### Dataset entries
──────

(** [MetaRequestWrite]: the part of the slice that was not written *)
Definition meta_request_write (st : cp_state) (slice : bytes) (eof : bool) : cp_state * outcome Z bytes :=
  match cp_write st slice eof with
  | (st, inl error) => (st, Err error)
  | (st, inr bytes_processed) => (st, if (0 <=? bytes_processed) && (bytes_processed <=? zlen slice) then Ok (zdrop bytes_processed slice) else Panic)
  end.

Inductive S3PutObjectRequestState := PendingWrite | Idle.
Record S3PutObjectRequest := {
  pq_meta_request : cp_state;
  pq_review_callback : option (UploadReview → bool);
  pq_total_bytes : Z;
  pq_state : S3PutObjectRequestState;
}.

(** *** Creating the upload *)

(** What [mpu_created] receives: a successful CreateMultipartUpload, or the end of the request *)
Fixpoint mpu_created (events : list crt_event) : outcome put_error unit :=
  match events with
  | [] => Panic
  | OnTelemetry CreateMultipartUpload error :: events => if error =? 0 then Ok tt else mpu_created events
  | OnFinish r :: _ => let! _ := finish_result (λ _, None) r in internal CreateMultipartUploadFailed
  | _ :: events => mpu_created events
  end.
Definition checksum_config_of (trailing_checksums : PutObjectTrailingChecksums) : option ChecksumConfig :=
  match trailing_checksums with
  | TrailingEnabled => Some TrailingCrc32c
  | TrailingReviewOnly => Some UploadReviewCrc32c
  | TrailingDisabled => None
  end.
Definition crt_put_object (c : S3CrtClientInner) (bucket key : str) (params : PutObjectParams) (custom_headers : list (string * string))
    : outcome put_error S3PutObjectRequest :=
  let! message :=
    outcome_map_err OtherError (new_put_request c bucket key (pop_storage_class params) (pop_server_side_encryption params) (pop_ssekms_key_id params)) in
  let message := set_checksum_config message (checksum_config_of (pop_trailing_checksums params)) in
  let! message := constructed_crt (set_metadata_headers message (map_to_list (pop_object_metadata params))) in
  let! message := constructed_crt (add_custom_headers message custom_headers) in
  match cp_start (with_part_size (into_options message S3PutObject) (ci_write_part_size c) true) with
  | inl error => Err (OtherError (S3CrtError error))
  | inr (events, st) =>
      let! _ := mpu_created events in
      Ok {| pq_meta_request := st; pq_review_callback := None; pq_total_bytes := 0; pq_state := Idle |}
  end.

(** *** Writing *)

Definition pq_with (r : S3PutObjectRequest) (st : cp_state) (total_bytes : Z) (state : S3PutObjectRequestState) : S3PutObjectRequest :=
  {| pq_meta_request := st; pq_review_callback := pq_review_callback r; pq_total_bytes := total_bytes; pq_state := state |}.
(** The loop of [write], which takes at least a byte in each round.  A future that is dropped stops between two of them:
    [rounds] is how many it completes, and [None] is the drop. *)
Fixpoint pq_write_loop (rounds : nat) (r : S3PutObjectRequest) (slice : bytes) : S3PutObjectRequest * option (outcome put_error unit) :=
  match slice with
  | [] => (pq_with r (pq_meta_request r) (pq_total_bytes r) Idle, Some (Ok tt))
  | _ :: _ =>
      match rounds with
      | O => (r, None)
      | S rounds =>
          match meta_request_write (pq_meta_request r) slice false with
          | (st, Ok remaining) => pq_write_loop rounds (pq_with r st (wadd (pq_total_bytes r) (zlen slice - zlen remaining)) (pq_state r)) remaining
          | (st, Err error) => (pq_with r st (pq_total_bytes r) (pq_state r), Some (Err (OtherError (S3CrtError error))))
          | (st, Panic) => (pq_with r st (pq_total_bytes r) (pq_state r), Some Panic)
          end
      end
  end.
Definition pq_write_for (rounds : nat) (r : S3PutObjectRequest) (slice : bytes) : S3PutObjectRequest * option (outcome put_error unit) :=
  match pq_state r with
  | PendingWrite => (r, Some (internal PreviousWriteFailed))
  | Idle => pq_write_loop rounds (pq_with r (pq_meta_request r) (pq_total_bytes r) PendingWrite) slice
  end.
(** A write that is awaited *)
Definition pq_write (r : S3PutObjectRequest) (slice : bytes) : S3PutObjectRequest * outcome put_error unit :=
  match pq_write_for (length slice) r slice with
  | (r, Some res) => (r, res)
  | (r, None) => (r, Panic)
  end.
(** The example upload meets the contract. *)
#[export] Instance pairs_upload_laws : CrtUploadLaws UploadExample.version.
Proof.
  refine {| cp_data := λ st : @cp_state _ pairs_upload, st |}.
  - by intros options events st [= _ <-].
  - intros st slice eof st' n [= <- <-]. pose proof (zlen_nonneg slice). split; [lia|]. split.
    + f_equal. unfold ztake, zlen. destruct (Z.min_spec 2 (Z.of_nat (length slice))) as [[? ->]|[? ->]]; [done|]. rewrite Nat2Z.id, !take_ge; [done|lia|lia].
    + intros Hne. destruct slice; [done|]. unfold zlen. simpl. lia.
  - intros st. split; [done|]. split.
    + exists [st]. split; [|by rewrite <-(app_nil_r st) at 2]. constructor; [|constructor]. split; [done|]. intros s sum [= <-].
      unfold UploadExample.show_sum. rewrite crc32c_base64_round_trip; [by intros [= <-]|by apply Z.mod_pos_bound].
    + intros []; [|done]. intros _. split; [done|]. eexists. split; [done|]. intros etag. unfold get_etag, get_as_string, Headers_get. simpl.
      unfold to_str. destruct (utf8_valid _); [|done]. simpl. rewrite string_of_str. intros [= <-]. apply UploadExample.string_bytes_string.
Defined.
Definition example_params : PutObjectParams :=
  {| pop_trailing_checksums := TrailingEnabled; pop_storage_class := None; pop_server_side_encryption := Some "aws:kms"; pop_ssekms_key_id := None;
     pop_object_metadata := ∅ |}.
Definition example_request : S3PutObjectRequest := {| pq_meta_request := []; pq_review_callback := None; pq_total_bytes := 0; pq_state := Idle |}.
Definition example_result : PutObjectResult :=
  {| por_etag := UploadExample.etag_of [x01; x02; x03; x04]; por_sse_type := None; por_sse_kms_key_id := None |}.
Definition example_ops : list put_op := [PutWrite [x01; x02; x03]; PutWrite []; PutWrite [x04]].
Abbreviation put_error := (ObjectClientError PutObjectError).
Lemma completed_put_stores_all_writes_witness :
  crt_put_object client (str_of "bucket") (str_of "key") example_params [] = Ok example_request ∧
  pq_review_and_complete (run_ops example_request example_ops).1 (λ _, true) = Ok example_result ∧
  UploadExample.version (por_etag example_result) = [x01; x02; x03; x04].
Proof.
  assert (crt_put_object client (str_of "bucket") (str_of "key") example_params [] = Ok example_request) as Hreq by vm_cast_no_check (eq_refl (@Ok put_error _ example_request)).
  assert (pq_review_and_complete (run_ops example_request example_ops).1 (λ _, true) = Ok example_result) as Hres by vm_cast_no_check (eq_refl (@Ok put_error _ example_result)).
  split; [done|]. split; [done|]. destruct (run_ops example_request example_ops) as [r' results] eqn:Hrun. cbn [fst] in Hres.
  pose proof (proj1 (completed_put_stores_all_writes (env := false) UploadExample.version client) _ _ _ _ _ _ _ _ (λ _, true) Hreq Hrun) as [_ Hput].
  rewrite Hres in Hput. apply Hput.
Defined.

──────

### Work instructions
Collect from the data above every line that includes "Hrun".

### Output for this exercise
  split; [done|]. split; [done|]. destruct (run_ops example_request example_ops) as [r' results] eqn:Hrun. cbn [fst] in Hres.
  pose proof (proj1 (completed_put_stores_all_writes (env := false) UploadExample.version client) _ _ _ _ _ _ _ _ (λ _, true) Hreq Hrun) as [_ Hput].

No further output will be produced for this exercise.